CanadiEM aims to improve emergency care in Canada by building an online community of practice for healthcare practitioners and providing them with high quality, freely available educational resources. The CanadiEM Podcast brings you cutting edge clinical topics on the National Rounds Series and delves into the struggles that doctors face on the Physicians as Humans Series.

Mar 22, 2021

Purpose:

1. Learn the importance of treatment studies (RCTs) in EBM
2. Understand and interpret methods and results of treatment based studies
3. Become familiar with critically appraising treatment based studies

Hosts:
Dylan Collins
Levi Johnston
Dakoda Herman
Jayneel Limbachia
Jake Domm

Paper:
Warren, Jaimee, et al. "Antacid Monotherapy Is More Effective in Relieving Epigastric Pain Than in Combination With Lidocaine: A Randomized Double‐blind Clinical Trial." Academic Emergency Medicine 27.9 (2020): 905-909.
https://onlinelibrary.wiley.com/doi/epdf/10.1111/acem.14069EBM

Checklist for therapy studies (University of Oxford:
https://www.cebm.net/wp-content/uploads/2018/11/RCT.pdf

Episode takeaway
1. RCTs are considered gold standard in terms of evidence since the randomization process controls for both known and unknown confounding variables
2. Understanding how to quickly and efficiently appraise studies by assessing its methods is an important skill that can help you assess its utility to your practice and whether the authors adequately answered the question
3. Use a validated critical appraisal tool.
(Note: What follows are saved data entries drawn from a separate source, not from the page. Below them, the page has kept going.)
(** ** The 26-bit clock *)

Lemma time_diff_mod a b :
  - 2 ^ 25 <= time_diff a b < 2 ^ 25
  ∧ ∃ k, time_diff a b = a - b + k * 2 ^ 26.
Proof.
  unfold time_diff. change TIME_MASK with (2 ^ 26 - 1). rewrite land_ones_mod by done.
  rewrite wrap_mod by lia. change (Z.shiftl 1 (TIME_BITS - 1)) with (2 ^ 25).
  change (Z.shiftl 1 TIME_BITS) with (2 ^ 26).
  pose proof (Z.mod_pos_bound (a - b) (2 ^ 26) ltac:(lia)) as Hb.
  pose proof (Z.div_mod (a - b) (2 ^ 26) ltac:(lia)) as Hd.
  rewrite as_i32_small by lia.
  case_cmp; (split; [lia|]); [exists (- ((a - b) / 2 ^ 26) - 1)|exists (- ((a - b) / 2 ^ 26))]; lia.
Qed.

Lemma time_diff_real T τ :
  - 2 ^ 25 <= T - τ < 2 ^ 25 →
  time_diff (T mod 2 ^ 26) (τ mod 2 ^ 26) = T - τ.
Proof.
  intros H. destruct (time_diff_mod (T mod 2 ^ 26) (τ mod 2 ^ 26)) as [Hr [k Hk]].
  pose proof (Z.div_mod T (2 ^ 26)). pose proof (Z.div_mod τ (2 ^ 26)). lia.
Qed.

(** The unwrapped tick of an accepted stamp. *)
Lemma stamp_tick T time :
  in_width 26 time →
  time = (T - time_diff (T mod 2 ^ 26) time) mod 2 ^ 26.
Proof.
  intros Ht. destruct (time_diff_mod (T mod 2 ^ 26) time) as [_ [k ->]].
  replace (T - _) with (time + (T / 2 ^ 26 - k) * 2 ^ 26).
  - rewrite Z_mod_plus_full. symmetry. by apply Z.mod_small.
  - pose proof (Z.div_mod T (2 ^ 26)). lia.
Qed.

Lemma newer_real T0 T τ ν :
  T < T0 + 2 ^ 24 → T0 - 645 <= τ <= T + 59 → T0 - 645 <= ν <= T + 59 →
  newer (τ mod 2 ^ 26) (ν mod 2 ^ 26) = (τ `max` ν) mod 2 ^ 26.
Proof.
  intros. unfold newer. rewrite time_diff_real by lia.
  case_cmp; f_equal; lia.
Qed.
(* ===== verification/Machine.v ===== *)
(** * Shared receive steps

    The functions of [machine.rs] that both cores call on an inbound packet:
    decoding with metrics, the sequence check with metrics, and the recovery
    of the full tick of the newest packet. *)

From S2P Require Import Prelude Bytes Core Wire Sequence Crypto Packet.

(** [counter += 1] on a [u64] metric. *)
Definition bump (n : Z) : Z := n +{64} 1.

Section machine.
Context `{Aegis128L}.

Definition receive_transport_packet (envelope_key : list Z)
    (metrics : CoreMetrics) (bytes : list Z)
    : comp (option Envelope.t * CoreMetrics) :=
  r ← decode_transport_packet envelope_key bytes;
  Ret match r with
  | Ok envelope => (Some envelope, metrics)
  | Err InvalidLength => (None, metrics <| packets_dropped ::= bump |>)
  | Err Authentication => (None, metrics <| authentication_failures ::= bump |>)
  | Err MalformedEnvelope => (None, metrics <| malformed_packets ::= bump |>)
  end.

End machine.

Definition check_sequence (sequence_filter : SequenceFilter.t)
    (metrics : CoreMetrics) (current_time : Z) (stamp : EnvelopeStamp)
    : comp (bool * SequenceFilter.t * CoreMetrics) :=
  '(r, sequence_filter) ←
    SequenceFilter.check_and_insert sequence_filter current_time
      (stamp_time stamp) (stamp_seq_id stamp) (stamp_seq_no stamp);
  Ret match r with
  | Ok _ => (true, sequence_filter, metrics)
  | Err Freshness =>
      (false, sequence_filter, metrics <| freshness_drops ::= bump |>)
  | Err Replay => (false, sequence_filter, metrics <| replay_drops ::= bump |>)
  end.

Definition note_latest_sequence (metrics : CoreMetrics)
    (boot_time_ms elapsed_ms packet_time : Z) (first : bool) : CoreMetrics :=
  let current_tick :=
    wrap 32 (Z.shiftr (boot_time_ms +{64} elapsed_ms) TS_SHIFT) in
  let packet_tick :=
    current_tick -{32}
      wrap 32 (time_diff (Z.land current_tick TIME_MASK) packet_time) in
  if first || (packet_tick -{32} latest_seq_time metrics <? Z.shiftl 1 31)
  then metrics <| latest_seq_time := packet_tick |>
  else metrics.

(** [(((boot_time_ms + elapsed_ms) >> TS_SHIFT) as u32) & TIME_MASK] *)
Definition current_time_of (boot_time_ms elapsed_ms : Z) : Z :=
  Z.land (wrap 32 (Z.shiftr (boot_time_ms +{64} elapsed_ms) TS_SHIFT)) TIME_MASK.

(** [a % b] on unsigned integers. *)
Definition checked_rem (a b : Z) : comp Z :=
  if b =? 0 then Panic else Ret (a mod b).

(** ** Facts *)

(** The unwrapped tick of a call, as long as the clock fits [u64]. *)
Definition tick_of (boot_time_ms elapsed_ms : Z) : Z :=
  (boot_time_ms + elapsed_ms) / 1024.

Lemma current_time_of_tick boot elapsed :
  0 <= boot + elapsed < 2 ^ 64 →
  current_time_of boot elapsed = tick_of boot elapsed mod 2 ^ 26.
Proof.
  intros H. unfold current_time_of, tick_of. rewrite (wrap_id 64) by done.
  change TIME_MASK with (2 ^ 26 - 1). rewrite land_ones_mod, wrap_mod by lia.
  by rewrite Z.shiftr_div_pow2 by done.
Qed.

Lemma tick_of_mono boot e1 e2 : e1 <= e2 → tick_of boot e1 <= tick_of boot e2.
Proof. intros H. apply Z.div_le_mono; lia. Qed.

Lemma checked_rem_returns a b :
  0 < b → ∃ r, checked_rem a b = Ret r ∧ 0 <= r < b.
Proof.
  intros Hb. unfold checked_rem. case_cmp. eexists; split; [done|].
  apply Z.mod_pos_bound. lia.
Qed.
We used the CEBM tool, but there are others. The GATE from by Rod Jackson is another great method to learn. Know that sometimes people use publishing guidelines as critical appraisal tools, like the CONSORT for RCTs, but these are just work arounds.
4. Be skeptical and curious. If there is a published protocol, check it. Look at who funded the study. Read the COI and method to mitigate bias.